6:クラインザーグシュノーの大量発生。戦闘開始(環境、民忠)
7:陰りの森から闇の眷属が襲来してくる。戦闘開始(産業、環境、民忠)
8:ドラゴンが襲来してくる。戦闘開始(資源、産業、環境、民忠)
9:帝国の軍事介入。戦闘開始(資源、情報、産業、環境、民忠)

 トラブルチャートで戦闘が発生した場合「問題地域を放棄する」と宣言すれば即座に戦闘は終了する。但しそのとき後ろに書かれた数値が半分(端数切捨て)になる。但し勝利した場合、該当する数値が+1される。


4:イベント発生フェイズ
 何らかの条件を満たした場合、このフェイズにおいてイベントのシーンが発生する。シーンプレイヤーや登場するPCはそのつどGMが指定する。もしイベント発生条件を満たしていない場合、このフェイズはスキップされる。
 なお、行動フェイズで徴収を行っていなかった場合、このフェイズで自動的に[税収]だけ[資源]が増減する。このときPCの行動は消費されない。
 また、PC間のイベントがPLから提案され、GMが許可した場合はこのフェイズでシーンを設定する。
 またこのとき、[負債]が[民忠+環境+資源]以上であると疫病・飢饉・暴動などが発生する。
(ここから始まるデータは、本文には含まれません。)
(* ===== verification/TrieSim.v ===== *)
(** * The operations of a trie are those of the tree it stands for

    Get, insert and delete on the nodes of parallelizable-client-go-ethereum/trie
    do what the tree of TrieSpec.v does, whatever part of it has been loaded; they
    do not fail when the database holds the nodes; and the tracer never counts a
    node of the tree as deleted. *)

From S2P Require Import Prelude StateError Rlp Crypto TrieKeys TrieSpec TrieNode TrieExpand Trie.

Open Scope eigen_scope.

(** ** The nodes of a tree *)

(** The subtree at a path; a leaf is no node of its own. *)
Inductive sub_at : tree → bytes → tree → Prop :=
  | sub_short k t : sub_at (Short k t) [] (Short k t)
  | sub_full ch : sub_at (Full ch) [] (Full ch)
  | sub_under k t q u : sub_at t q u → sub_at (Short k t) (k ++ q) u
  | sub_child ch i c q u : ch !! i = Some (Some c) → sub_at c q u → sub_at (Full ch) (Z.of_nat i :: q) u.

Definition osub_at (t : option tree) (q : bytes) (u : tree) : Prop := ∃ t', t = Some t' ∧ sub_at t' q u.

(** No node of the tree at [p] is counted as deleted. *)
Definition clean (tr : tracer) (p : bytes) (t : option tree) : Prop :=
  ∀ q u, osub_at t q u → p ++ q ∉ deletes tr.

(** Only paths under [p] are counted as deleted anew. *)
Definition framed (p : bytes) (tr tr' : tracer) : Prop :=
  ∀ q, ¬ p `prefix_of` q → q ∈ deletes tr' → q ∈ deletes tr.

Lemma framed_refl p tr : framed p tr tr.
Proof. by intros q. Qed.

Lemma framed_trans p tr1 tr2 tr3 : framed p tr1 tr2 → framed p tr2 tr3 → framed p tr1 tr3.
Proof. intros H1 H2 q Hq Hin. apply H1; [done|]. by apply H2. Qed.

Lemma framed_app p q tr tr' : framed (p ++ q) tr tr' → framed p tr tr'.
Proof. intros H r Hr. apply H. intros [s ->]. apply Hr. rewrite <- app_assoc. by eexists. Qed.

Lemma framed_deletes p tr tr' : deletes tr' = deletes tr → framed p tr tr'.
Proof. intros He q _. by rewrite He. Qed.

Lemma clean_deletes tr tr' p t : deletes tr' = deletes tr → clean tr p t → clean tr' p t.
Proof. intros He H q u Hu. rewrite He. by eapply H. Qed.

Lemma deletes_onInsert p tr q : q ∈ deletes (onInsert p tr) ↔ q ∈ deletes tr ∧ q ≠ p.
Proof. unfold onInsert. case_bool_decide; cbn; set_solver. Qed.

Lemma deletes_onDelete p tr q : q ∈ deletes (onDelete p tr) → q ∈ deletes tr ∨ q = p.
Proof. unfold onDelete. case_bool_decide; cbn; set_solver. Qed.
(* ===== verification/TrieCommit.v ===== *)
(** * Committing a trie

    The committer of parallelizable-client-go-ethereum/trie/committer.go stores
    every dirty node of a hashed tree under its path, and nothing else, so that a
    database that takes the node set holds the tree at its new root hash. *)

From S2P Require Import Prelude Rlp Crypto TrieKeys TrieSpec TrieNode TrieExpand Trie TrieSim StateError.

Open Scope eigen_scope.

Section Committer.
Context `{Keccak} (node_at : bytes → bytes → option bytes) (access : gmap bytes bytes) (collectLeaf : bool).

#[local] Abbreviation exp := (TrieExpand.exp node_at).
#[local] Abbreviation below := (TrieExpand.below node_at).

(** ** The subtrees of a minimal tree *)

Lemma sub_at_nil e t q u : wf e t → sub_at t q u → q = [] → u = t.
Proof.
  intros Hw Hs Hq. inversion Hs; subst; try done.
  assert (e = false) as -> by (by inversion Hw). apply wf_short_ne in Hw. by destruct k.
Qed.

Lemma sub_at_wf e t q u : wf e t → sub_at t q u → wf false u.
Proof.
  intros Hw Hs. revert e Hw. induction Hs as [k t|ch|k t q u Hs IH|ch i c q u Hi Hs IH]; intros e Hw.
  - assert (e = false) as -> by (by inversion Hw). done.
  - assert (e = false) as -> by (by inversion Hw). done.
  - inversion Hw; subst; [by inversion Hs|by eapply IH].
  - inversion Hw as [| | |? Hl Hc _]; subst. by eapply IH, Hc.
Qed.

Lemma below_sub e p t q u :
  wf e t → below p t → sub_at t q u → (q = [] ∧ u = t) ∨ here node_at (p ++ q) u.
Proof.
  intros Hw Hb Hs. revert e p Hw Hb. induction Hs as [k t|ch|k t q u Hs IH|ch i c q u Hi Hs IH]; intros e p Hw Hb; [by left|by left|right..].
  - inversion Hb as [|? ? ? |? ? ? Hh Hb'|]; subst; [by inversion Hs|]. inversion Hw as [| |? ? ? ? Hw'|]; subst.
    destruct (IH _ _ Hw' Hb') as [[-> ->]|Hd]; [by rewrite app_nil_r|by rewrite app_assoc].
  - inversion Hb as [| | |? ? Hh Hb']; subst. inversion Hw as [| | |? Hl Hc _]; subst.
    change (Z.of_nat i :: q) with ([Z.of_nat i] ++ q). rewrite app_assoc.
    destruct (IH _ _ (Hc _ _ Hi) (Hb' _ _ Hi)) as [[-> ->]|Hd]; [|done]. rewrite app_nil_r. apply (Hh _ _ Hi).
    pose proof (lookup_lt_Some _ _ _ Hi). specialize (Hc _ _ Hi). destruct (Nat.eqb_spec i 16); [|lia]. inversion Hc; subst. inversion Hs.
Qed.

Lemma below_intro e p t :
  wf e t → (∀ q u, sub_at t q u → q ≠ [] → here node_at (p ++ q) u) → below p t.
Proof.
  intros Hw. revert p. induction Hw as [v Hv|k v Hk Hv|k ch Hk Hne Hw IH|ch Hl Hw IH H2]; intros p Hs.
  - constructor.
  - constructor.
  - constructor.
    + rewrite <- (app_nil_r k) at 1. apply Hs; [|by destruct k]. constructor. constructor.
    + apply IH. intros q u Hq Hqn. rewrite <- app_assoc. apply Hs; [by constructor|by destruct k].
  - constructor.
    + intros i c Hi Hi16. apply Hs; [|done]. econstructor; [done|]. specialize (Hw _ _ Hi).
      destruct (Nat.eqb_spec i 16); [lia|]. inversion Hw; constructor.
    + intros i c Hi. apply (IH _ _ Hi). intros q u Hq Hqn. rewrite <- app_assoc. apply Hs; [by econstructor|done].
Qed.

(** ** What the node set must hold *)

Definition entry (u : tree) : Node := MkNode (keccak (enc u)) (enc u).

(** No node of the tree has an entry. *)
Definition absent (p : bytes) (t : tree) (nodes : NodeSet) : Prop := ∀ q u, sub_at t q u → Nodes nodes !! (p ++ q) = None.
(* ===== verification/TrieTheorems.v ===== *)
(** * What the trie promises

    The theorems of parallelizable-client-go-ethereum/trie: the operations are
    those of a map, the root hash stands for the contents, and what is committed
    can be loaded again; and a deletion that fails leaves a trace. *)

From S2P Require Import Prelude StateError Rlp Crypto TrieKeys TrieSpec TrieNode TrieExpand Trie TrieSim TrieCommit.
Open Scope eigen_scope.

(** ** A hash function for the examples *)

(** The first bytes of the string, and the root hash of the empty trie where it
    belongs. *)
Definition toy_hash (b : bytes) : bytes :=
  if bool_decide (b = [128]) then EmptyRootHash
  else take 32 (map (λ x, x mod 256) b ++ replicate 32 1).

Lemma toy_hash_len b : len (toy_hash b) = 32.
Proof.
  unfold toy_hash. case_bool_decide; [done|]. unfold len. rewrite length_take, length_app, length_replicate. lia.
Qed.

Lemma toy_hash_bytes b : Forall is_byte (toy_hash b).
Proof.
  unfold toy_hash. case_bool_decide; [unfold EmptyRootHash; repeat (apply Forall_cons; split; [unfold is_byte; lia|]); constructor|]. apply Forall_take, Forall_app. split.
  - apply Forall_map, Forall_forall. intros x _. unfold is_byte. apply Z.mod_pos_bound. lia.
  - by apply Forall_replicate.
Qed.

Definition toy_keccak : Keccak := {| keccak := toy_hash; keccak_len := toy_hash_len; keccak_bytes := toy_hash_bytes |}.

Section Theorems.
Context `{Keccak}.

(** C1: a trie that holds a map does what the map does, whatever part of its
    nodes has been loaded: Get returns what the map has, Update inserts, or deletes
    when the value is empty, Delete deletes, and Hash keeps it.  No call fails, and
    each leaves a trie that holds the new map. *)
Theorem trie_refines_map t m key value :
  holds t m → Forall is_byte key → Forall is_byte value →
  (∃ t', Get key t = (Ok (m !! key), t') ∧ holds t' m) ∧
  (∃ t', Update key value t = (Ok tt, t') ∧
     holds t' (match value with [] => delete key m | _ => <[key := value]> m end)) ∧
  (∃ t', Delete key t = (Ok tt, t') ∧ holds t' (delete key m)) ∧
  (∃ h t', Hash t = (Ok h, t') ∧ holds t' m).
Proof.
  intros Hh Hk Hv. split; [by apply Get_holds|]. split; [by apply Update_holds|]. split; [by apply Delete_holds|].
  destruct Hh as [Hc (ot & Hs & Hm)]. eexists. by apply Hash_holds.
Qed.

Lemma bounded_reads t m B :
  reads_like (Some t) m → (∀ k v, m !! k = Some v → 2 * len k + 1 + len v <= B) → bounded B t.
Proof.
  intros [Hg Hk _] HB k v Ht Hv. destruct (Hk k v Ht Hv) as (key & Hb & ->). specialize (Hg key Hb).
  change (tget t (keybytesToHex key)) with (oget (Some t) (keybytesToHex key)) in Hv. rewrite Hg in Hv. specialize (HB _ _ Hv).
  unfold keybytesToHex, len in *. rewrite length_app, length_key_nibbles. cbn [length]. lia.
Qed.

Lemma enc_not_empty t : wf false t → enc t ≠ [128].
Proof.
  intros Hw He. destruct (item_of_list t Hw) as (l & Hi & _). unfold enc in He. rewrite Hi in He.
  assert (Hinj : encode (Str []) = encode (Lst l)) by done. apply encode_inj in Hinj; [done|constructor| |done].
  rewrite <- Hi. by eapply item_of_bytes.
Qed.

(** The encodings of the nodes of the trie of a map; the empty trie has the encoding
    of the empty string. *)
Definition blobs_of (ot : option tree) (x : bytes) : Prop := match ot with None => x = [128] | Some t => blob_of t x end.

Definition node_blob (m : gmap bytes bytes) (x : bytes) : Prop := ∃ ot, owf ot ∧ reads_like ot m ∧ blobs_of ot x.

(** A node of the trie of the one map and a node of the trie of the other, with
    different encodings and one hash. *)
Definition nodes_collide (m m' : gmap bytes bytes) : Prop := collision (node_blob m) (node_blob m').

(** Two trees with one hash hold one map. *)
Lemma hash_of_binds ot ot' m m' B :
  owf ot → owf ot' → reads_like ot m → reads_like ot' m' → hash_of ot = hash_of ot' → keccak [128] = EmptyRootHash →
  (∀ k v, m !! k = Some v → 2 * len k + 1 + len v <= B) → B + 600 < two64 →
  m = m' ∨ nodes_collide m m'.
Proof.
  intros Hw Hw' Hm Hm' He Hempty HB Hb. assert (Ht : ot = ot' ∨ collision (blobs_of ot) (blobs_of ot')).
  { destruct ot as [s|], ot' as [s'|]; cbn [hash_of] in He; [| | |by left].
    - pose proof (bounded_sized B s (Hw _ eq_refl) (bounded_reads _ _ _ Hm HB) Hb) as Hsz.
      destruct (decide (enc s = enc s')) as [Heq|Hne]; [|right; exists (enc s), (enc s'); split_and!; [by apply blob_here; auto..|done|done]].
      apply encode_inj in Heq; [|by eapply item_of_bytes, Hw|by eapply item_of_bytes, Hw'|by apply sized_root; [apply Hw|]].
      destruct (item_of_inj false s s') as [->|?]; [by apply Hw|by apply Hw'|done|done|by left|by right].
    - right. exists (enc s), [128]. split_and!; [by apply blob_here, Hw|done|by apply enc_not_empty, Hw|by rewrite Hempty].
    - right. exists [128], (enc s'). split_and!; [done|by apply blob_here, Hw'|by apply not_eq_sym, enc_not_empty, Hw'|by rewrite Hempty]. }
  destruct Ht as [<-|Hc]; [left|right; revert Hc; by apply collision_mono; intros x Hx; [exists ot|exists ot']]. apply map_eq. intros k. apply option_eq. intros v. split; intros Hk.
  - destruct (rl_dom _ _ Hm _ _ Hk) as [Hkb _]. by rewrite <- (rl_get _ _ Hm' k Hkb), (rl_get _ _ Hm k Hkb).
  - destruct (rl_dom _ _ Hm' _ _ Hk) as [Hkb _]. by rewrite <- (rl_get _ _ Hm k Hkb), (rl_get _ _ Hm' k Hkb).
Qed.

(** C3: the root hash is that of the contents, however they came about; and two
    tries with one root hash hold the same map, or a node of the trie of the one map
    and a node of the trie of the other have different encodings and one hash, when the
    keys and values of one are shorter than the address space. *)
Theorem root_hash_binds t t' m m' B :
  holds t m → holds t' m' →
  ∃ h h' u u', Hash t = (Ok h, u) ∧ Hash t' = (Ok h', u') ∧ (m = m' → h = h') ∧
    (h = h' → keccak [128] = EmptyRootHash → (∀ k v, m !! k = Some v → 2 * len k + 1 + len v <= B) → B + 600 < two64 →
     m = m' ∨ ∃ x y, node_blob m x ∧ node_blob m' y ∧ x ≠ y ∧ keccak x = keccak y).
Proof.
  intros [_ (ot & Hs & Hm)] [_ (ot' & Hs' & Hm')]. destruct (Hash_stands t ot Hs) as (u & Hh & _).
  destruct (Hash_stands t' ot' Hs') as (u' & Hh' & _). exists (hash_of ot), (hash_of ot'), u, u'.
  split; [done|]. split; [done|]. pose proof (sf_wf _ _ Hs) as Hw. pose proof (sf_wf _ _ Hs') as Hw'. split.
  { intros <-. by rewrite (reads_like_unique ot ot' m). }
  intros He Hempty HB Hb. by eapply (hash_of_binds ot ot').
Qed.

(** C2: after a commit, which never fails, the trie refuses every call; and every
    database that takes the node set loads, at the root hash that the commit
    returned, a trie that holds what was committed. *)
Theorem commit_roundtrip t m cl :
  holds t m →
  ∃ h set t', Commit cl t = (Ok (h, set), t') ∧
    (∀ key value, Get key t' = (Err ErrCommitted, t') ∧ Update key value t' = (Err ErrCommitted, t') ∧
       Delete key t' = (Err ErrCommitted, t')) ∧
    ∀ stateRoot ow db rd, newTrieReader stateRoot ow db = Ok rd → reader_ok rd →
      takes (db_node (reader t)) set (db_node rd) → h ≠ zero_hash → (h = EmptyRootHash → m = ∅) →
      ∃ t2, New stateRoot ow h db = Ok t2 ∧ holds t2 m.
Proof.
  intros [_ (ot & Hs & Hm)]. destruct (Commit_kept t ot cl Hs) as (set & t' & Hc & Hcom & Hk).
  exists (hash_of ot), set, t'. split; [done|]. split.
  { intros key value. unfold Get, Update, Delete, usable, bind, get. by rewrite Hcom. }
  intros sr ow db rd Hnew Hok Htakes Hz He. pose proof (sf_wf _ _ Hs) as Hw. eapply New_kept; try done; [by apply Hk|].
  intros Hempty. rewrite (He Hempty) in Hm. apply (reads_like_unique ot None ∅); [done|done|done|apply reads_like_empty].
Qed.
End Theorems.

(** ** Witnesses *)

(** The empty trie over no database. *)
Definition empty_trie : Trie := MkTrie nilNode [] false 0 0 (MkTrieReader [] None ∅) newTracer.

Lemma no_reader_ok ow : reader_ok (MkTrieReader ow None ∅).
Proof. intros p h b. unfold db_node, reader_node. cbn. by case_bool_decide. Qed.

Lemma empty_trie_holds `{Keccak} : holds empty_trie ∅.
Proof.
  split; [done|]. exists None. split; [|apply reads_like_empty].
  split; [done|done|apply clean_None|apply no_reader_ok].
Qed.

Definition one_key : bytes := [18].
Definition one_value : bytes := replicate 40 7.
Definition one_trie : Trie := (Update one_key one_value empty_trie).2.

Lemma one_value_bytes : Forall is_byte one_value.
Proof. apply Forall_replicate. unfold is_byte. lia. Qed.

Lemma one_key_bytes : Forall is_byte one_key.
Proof. apply Forall_singleton. unfold is_byte. lia. Qed.

Lemma one_trie_holds `{Keccak} : holds one_trie {[one_key := one_value]}.
Proof.
  destruct (Update_holds empty_trie ∅ one_key one_value empty_trie_holds one_key_bytes one_value_bytes) as (t' & He & Hh).
  unfold one_trie. rewrite He. exact Hh.
Qed.

Lemma trie_refines_map_witness :
  (∃ t', Get one_key one_trie = (Ok (Some one_value), t')) ∧
  (∃ t', Delete one_key one_trie = (Ok tt, t') ∧ @holds toy_keccak t' ∅).
Proof.
  destruct (@trie_refines_map toy_keccak one_trie _ one_key one_value (@one_trie_holds toy_keccak) one_key_bytes one_value_bytes)
    as ((t1 & Hg & _) & _ & (t2 & Hd & Hh) & _).
  split; [exists t1; by rewrite Hg, lookup_singleton_eq|]. exists t2. split; [exact Hd|]. by rewrite delete_singleton_eq in Hh.
Defined.

Lemma one_bound k v : ({[one_key := one_value]} : gmap bytes bytes) !! k = Some v → 2 * len k + 1 + len v <= 100.
Proof. intros [<- <-]%lookup_singleton_Some. by vm_compute. Qed.

Lemma root_hash_binds_witness :
  ∃ h h' u u', @Hash toy_keccak one_trie = (Ok h, u) ∧ @Hash toy_keccak one_trie = (Ok h', u') ∧ h = h' ∧
    (h = h' → ({[one_key := one_value]} : gmap bytes bytes) = {[one_key := one_value]} ∨
       ∃ x y, @node_blob toy_keccak {[one_key := one_value]} x ∧ @node_blob toy_keccak {[one_key := one_value]} y ∧ x ≠ y ∧ toy_hash x = toy_hash y).
Proof.
  destruct (@root_hash_binds toy_keccak one_trie one_trie _ _ 100 (@one_trie_holds toy_keccak) (@one_trie_holds toy_keccak))
    as (h & h' & u & u' & H1 & H2 & H3 & H4).
  exists h, h', u, u'. split; [exact H1|]. split; [exact H2|]. split; [by apply H3|]. intros He.
  apply H4; [exact He|by vm_compute|apply one_bound|by vm_compute].
Defined.

(** The commit of the trie, and a database that takes it. *)
Definition one_tree : tree := Short (keybytesToHex one_key) (Leaf one_value).
Definition one_blob : bytes := @enc toy_keccak one_tree.
Definition one_set : NodeSet := AddNode [] (MkNode (toy_hash one_blob) one_blob) (NewNodeSet []).
Definition one_reader : NodeReader := λ _ p h, if bool_decide (p = [] ∧ h = toy_hash one_blob) then Some one_blob else None.

Lemma one_commit : (@Commit toy_keccak false one_trie).1 = Ok (toy_hash one_blob, Some one_set).
Proof. vm_compute. reflexivity. Qed.

Lemma one_db_node p h :
  db_node (MkTrieReader [] (Some one_reader) ∅) p h = if bool_decide (p = [] ∧ h = toy_hash one_blob) then Some one_blob else None.
Proof.
  unfold db_node, reader_node, one_reader. cbn [rd_banned rd_reader rd_owner]. rewrite (bool_decide_false (p ∈ ∅)) by set_solver.
  by case_bool_decide.
Qed.

Lemma one_reader_ok : reader_ok (MkTrieReader [] (Some one_reader) ∅).
Proof. intros p h b. rewrite one_db_node. case_bool_decide; [|done]. intros [= <-]. by vm_compute. Qed.

Lemma one_takes : takes (db_node (reader one_trie)) (Some one_set) (db_node (MkTrieReader [] (Some one_reader) ∅)).
Proof.
  split.
  - intros p n Hn Hd. unfold one_set in Hn. rewrite Nodes_AddNode in Hn. cbn [Nodes NewNodeSet] in Hn.
    apply lookup_insert_Some in Hn as [[<- <-]|[_ Hn]]; [|by rewrite lookup_empty in Hn].
    rewrite one_db_node. by rewrite bool_decide_true.
  - intros p h b _ Hb. exfalso. revert Hb. unfold db_node, reader_node. cbn. by case_bool_decide.
Qed.

Lemma commit_roundtrip_witness :
  ∃ t2, New [1] [] (toy_hash one_blob) (λ _, Some one_reader) = Ok t2 ∧ @holds toy_keccak t2 {[one_key := one_value]}.
Proof.
  destruct (@commit_roundtrip toy_keccak one_trie _ false (@one_trie_holds toy_keccak)) as (h & set & t' & Hc & _ & Hload).
  pose proof one_commit as H1. rewrite Hc in H1. injection H1 as -> ->.
  apply (Hload [1] [] (λ _, Some one_reader) (MkTrieReader [] (Some one_reader) ∅));
    [reflexivity|apply one_reader_ok|apply one_takes|by vm_compute|by intros He; vm_compute in He].
Defined.

(** ** A deletion that fails *)

Definition value_a : bytes := replicate 40 1.
Definition value_b : bytes := replicate 40 2.
Definition leaf_a : tree := Short [0; 16] (Leaf value_a).
Definition leaf_b : tree := Short [0; 16] (Leaf value_b).
Definition two_leaves : tree := Full (<[0%nat := Some leaf_a]> (<[1%nat := Some leaf_b]> no_children)).

(** The database has lost the second leaf. *)
Definition lossy_reader : NodeReader := λ _ p h,
  if bool_decide (p = []) then Some (@enc toy_keccak two_leaves)
  else if bool_decide (p = [0]) then Some (@enc toy_keccak leaf_a)
  else None.

Definition lossy_trie : result trie_error Trie :=
  New [1] [] (toy_hash (@enc toy_keccak two_leaves)) (λ _, Some lossy_reader).

Definition after_delete : result trie_error () * Trie :=
  match lossy_trie with Ok t => Delete [0] t | Err e => (Err e, empty_trie) end.

(** A deletion that cannot load the sibling fails and keeps the root, but the
    tracer has counted the leaf as deleted: a later commit of the trie deletes a
    node that the new root still needs. *)
Lemma failed_delete_tracks :
  let t := (Update [32] value_b after_delete.2).2 in
  after_delete.1 = Err (MissingNodeError [] (toy_hash (@enc toy_keccak leaf_b)) [1]) ∧
  (Get [0] t).1 = Ok (Some value_a) ∧
  match (@Commit toy_keccak false t).1 with
  | Ok (_, Some set) => Nodes set !! [0] = Some NewDeleted
  | _ => False
  end.
Proof. split; [vm_compute; reflexivity|]. split; vm_compute; reflexivity. Qed.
PCのうち誰かが〈事情通〉または〈錬金術〉判定でクリティカルを出さない限り[環境]及び[民忠]がそれぞれ0まで減少する。もしすでに[環境]も[民忠]も0ならばその時点でベイレムーヴァが凍の指輪を奪い取りにやってきて、クライマックスに突入する。



 こうして3ヶ月(6時単位)で国内を立て直し、負債をできるだけ軽減するのが目的である。
 クライマックスは債権の取立てに来たベイレムーヴァとの戦いになるが、古式ゆかしい制約に基づき彼は「負債を取り戻すために相応しいだけの力」しか振るうことができない。ゲーム的に言うと[負債]を1支払うごとに彼のもつ魔印が2つ使用できなくなる。